[To do] Reproduce, character for character, the entries from their opening line through the line with "property reads). *)".

[Dataset entries]
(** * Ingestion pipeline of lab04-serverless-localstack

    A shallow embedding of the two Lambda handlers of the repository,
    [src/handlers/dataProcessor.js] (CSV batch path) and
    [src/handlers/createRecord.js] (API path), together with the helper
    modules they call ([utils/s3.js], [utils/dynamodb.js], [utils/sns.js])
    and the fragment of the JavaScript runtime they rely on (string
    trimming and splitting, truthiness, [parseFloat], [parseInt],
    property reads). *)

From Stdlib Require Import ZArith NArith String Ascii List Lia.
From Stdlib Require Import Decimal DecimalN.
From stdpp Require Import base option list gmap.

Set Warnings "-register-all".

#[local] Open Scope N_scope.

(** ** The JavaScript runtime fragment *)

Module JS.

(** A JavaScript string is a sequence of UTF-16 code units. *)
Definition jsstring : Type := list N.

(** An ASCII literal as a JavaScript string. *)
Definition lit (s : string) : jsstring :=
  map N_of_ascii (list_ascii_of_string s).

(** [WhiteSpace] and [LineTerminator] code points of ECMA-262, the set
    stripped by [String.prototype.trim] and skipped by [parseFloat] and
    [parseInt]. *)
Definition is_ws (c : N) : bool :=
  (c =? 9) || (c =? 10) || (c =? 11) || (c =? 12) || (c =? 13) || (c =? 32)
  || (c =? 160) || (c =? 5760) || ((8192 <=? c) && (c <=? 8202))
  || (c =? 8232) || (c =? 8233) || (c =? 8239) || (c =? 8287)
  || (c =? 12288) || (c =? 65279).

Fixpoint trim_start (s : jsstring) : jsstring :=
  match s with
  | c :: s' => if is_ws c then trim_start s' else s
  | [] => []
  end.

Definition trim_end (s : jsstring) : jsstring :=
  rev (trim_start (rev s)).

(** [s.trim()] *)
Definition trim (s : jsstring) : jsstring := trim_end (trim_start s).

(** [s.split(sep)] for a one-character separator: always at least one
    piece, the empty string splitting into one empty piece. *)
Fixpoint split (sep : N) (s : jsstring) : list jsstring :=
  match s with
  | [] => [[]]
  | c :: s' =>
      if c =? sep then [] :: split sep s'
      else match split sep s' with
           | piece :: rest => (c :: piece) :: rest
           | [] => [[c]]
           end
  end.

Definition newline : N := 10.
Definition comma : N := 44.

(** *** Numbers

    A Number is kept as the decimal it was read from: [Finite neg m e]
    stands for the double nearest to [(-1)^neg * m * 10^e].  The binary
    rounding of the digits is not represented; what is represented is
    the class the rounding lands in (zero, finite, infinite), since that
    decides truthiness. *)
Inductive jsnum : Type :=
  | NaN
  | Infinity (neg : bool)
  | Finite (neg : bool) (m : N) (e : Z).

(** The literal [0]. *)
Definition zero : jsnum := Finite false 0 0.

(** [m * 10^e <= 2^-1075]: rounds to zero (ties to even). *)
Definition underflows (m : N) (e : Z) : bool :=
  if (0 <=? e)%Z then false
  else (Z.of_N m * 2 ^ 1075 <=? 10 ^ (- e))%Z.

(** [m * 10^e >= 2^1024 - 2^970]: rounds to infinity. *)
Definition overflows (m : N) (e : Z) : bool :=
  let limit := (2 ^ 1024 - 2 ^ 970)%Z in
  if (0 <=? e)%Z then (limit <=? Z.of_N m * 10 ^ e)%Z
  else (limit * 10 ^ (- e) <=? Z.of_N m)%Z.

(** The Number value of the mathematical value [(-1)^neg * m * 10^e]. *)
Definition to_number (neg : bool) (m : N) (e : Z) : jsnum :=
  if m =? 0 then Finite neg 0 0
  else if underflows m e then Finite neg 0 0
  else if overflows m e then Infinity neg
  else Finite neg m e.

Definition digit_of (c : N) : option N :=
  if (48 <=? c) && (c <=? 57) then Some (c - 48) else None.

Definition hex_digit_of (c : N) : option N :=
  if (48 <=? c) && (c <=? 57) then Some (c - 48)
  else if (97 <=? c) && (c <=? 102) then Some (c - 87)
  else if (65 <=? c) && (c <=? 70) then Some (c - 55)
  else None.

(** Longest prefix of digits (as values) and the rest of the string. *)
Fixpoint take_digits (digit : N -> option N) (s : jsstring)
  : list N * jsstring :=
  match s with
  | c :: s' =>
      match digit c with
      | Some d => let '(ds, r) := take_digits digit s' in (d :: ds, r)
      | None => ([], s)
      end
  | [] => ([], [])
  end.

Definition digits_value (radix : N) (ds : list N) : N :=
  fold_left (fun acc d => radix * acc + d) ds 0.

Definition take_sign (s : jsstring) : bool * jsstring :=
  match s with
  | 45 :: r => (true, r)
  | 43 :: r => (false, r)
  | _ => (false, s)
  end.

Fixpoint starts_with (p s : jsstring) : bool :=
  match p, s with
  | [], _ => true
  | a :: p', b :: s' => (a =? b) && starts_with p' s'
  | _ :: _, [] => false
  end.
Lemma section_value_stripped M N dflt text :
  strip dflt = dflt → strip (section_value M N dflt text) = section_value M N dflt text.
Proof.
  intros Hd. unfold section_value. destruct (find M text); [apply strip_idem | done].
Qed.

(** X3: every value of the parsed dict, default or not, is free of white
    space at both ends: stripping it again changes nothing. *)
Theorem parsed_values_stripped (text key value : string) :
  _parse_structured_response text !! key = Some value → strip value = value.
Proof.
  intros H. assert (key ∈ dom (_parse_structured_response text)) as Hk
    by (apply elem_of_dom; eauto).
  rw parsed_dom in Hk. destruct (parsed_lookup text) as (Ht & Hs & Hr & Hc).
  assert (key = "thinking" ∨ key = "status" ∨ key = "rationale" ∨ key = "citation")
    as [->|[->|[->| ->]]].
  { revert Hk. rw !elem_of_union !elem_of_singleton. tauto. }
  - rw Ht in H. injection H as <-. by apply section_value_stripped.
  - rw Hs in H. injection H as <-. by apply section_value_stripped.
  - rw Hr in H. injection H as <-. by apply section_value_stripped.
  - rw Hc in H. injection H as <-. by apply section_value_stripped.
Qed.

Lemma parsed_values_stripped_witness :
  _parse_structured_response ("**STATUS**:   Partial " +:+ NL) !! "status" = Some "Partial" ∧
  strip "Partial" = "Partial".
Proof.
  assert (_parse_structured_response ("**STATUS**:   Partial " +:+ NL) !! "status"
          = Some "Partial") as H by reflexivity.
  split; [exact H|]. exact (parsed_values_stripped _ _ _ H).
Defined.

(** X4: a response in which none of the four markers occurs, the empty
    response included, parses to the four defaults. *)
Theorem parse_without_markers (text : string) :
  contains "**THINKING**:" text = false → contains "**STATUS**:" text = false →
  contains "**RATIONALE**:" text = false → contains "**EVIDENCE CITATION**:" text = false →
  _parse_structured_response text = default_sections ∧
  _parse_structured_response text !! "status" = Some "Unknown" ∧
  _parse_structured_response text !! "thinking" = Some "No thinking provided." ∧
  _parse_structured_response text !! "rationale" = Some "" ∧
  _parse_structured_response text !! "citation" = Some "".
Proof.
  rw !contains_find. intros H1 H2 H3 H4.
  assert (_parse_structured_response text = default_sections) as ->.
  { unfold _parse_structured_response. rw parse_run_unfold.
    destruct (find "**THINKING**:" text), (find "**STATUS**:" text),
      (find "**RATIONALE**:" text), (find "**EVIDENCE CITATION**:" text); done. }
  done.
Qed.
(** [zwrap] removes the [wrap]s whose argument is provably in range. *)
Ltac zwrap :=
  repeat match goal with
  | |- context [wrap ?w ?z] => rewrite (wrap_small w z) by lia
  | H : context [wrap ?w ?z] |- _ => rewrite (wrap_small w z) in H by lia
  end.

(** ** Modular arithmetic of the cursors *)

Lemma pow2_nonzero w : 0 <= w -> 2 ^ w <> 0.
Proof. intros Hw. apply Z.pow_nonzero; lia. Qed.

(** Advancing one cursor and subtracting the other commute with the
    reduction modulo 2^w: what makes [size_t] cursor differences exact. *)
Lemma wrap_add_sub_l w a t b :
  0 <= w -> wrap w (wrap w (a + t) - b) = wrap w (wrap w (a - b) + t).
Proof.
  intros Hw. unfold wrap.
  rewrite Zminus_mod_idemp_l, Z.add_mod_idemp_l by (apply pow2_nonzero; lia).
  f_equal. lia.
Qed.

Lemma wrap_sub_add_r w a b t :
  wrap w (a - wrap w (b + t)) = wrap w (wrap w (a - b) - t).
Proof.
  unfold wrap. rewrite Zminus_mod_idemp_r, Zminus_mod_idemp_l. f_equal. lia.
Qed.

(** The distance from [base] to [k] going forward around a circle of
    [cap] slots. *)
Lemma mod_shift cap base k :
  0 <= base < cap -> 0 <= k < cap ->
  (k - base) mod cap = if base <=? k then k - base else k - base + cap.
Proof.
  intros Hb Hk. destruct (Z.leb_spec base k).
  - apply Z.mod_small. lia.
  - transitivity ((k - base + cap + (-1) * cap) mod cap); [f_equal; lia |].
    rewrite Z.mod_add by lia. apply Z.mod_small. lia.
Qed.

[Response below]
(** * Ingestion pipeline of lab04-serverless-localstack

    A shallow embedding of the two Lambda handlers of the repository,
    [src/handlers/dataProcessor.js] (CSV batch path) and
    [src/handlers/createRecord.js] (API path), together with the helper
    modules they call ([utils/s3.js], [utils/dynamodb.js], [utils/sns.js])
    and the fragment of the JavaScript runtime they rely on (string
    trimming and splitting, truthiness, [parseFloat], [parseInt],
    property reads). *)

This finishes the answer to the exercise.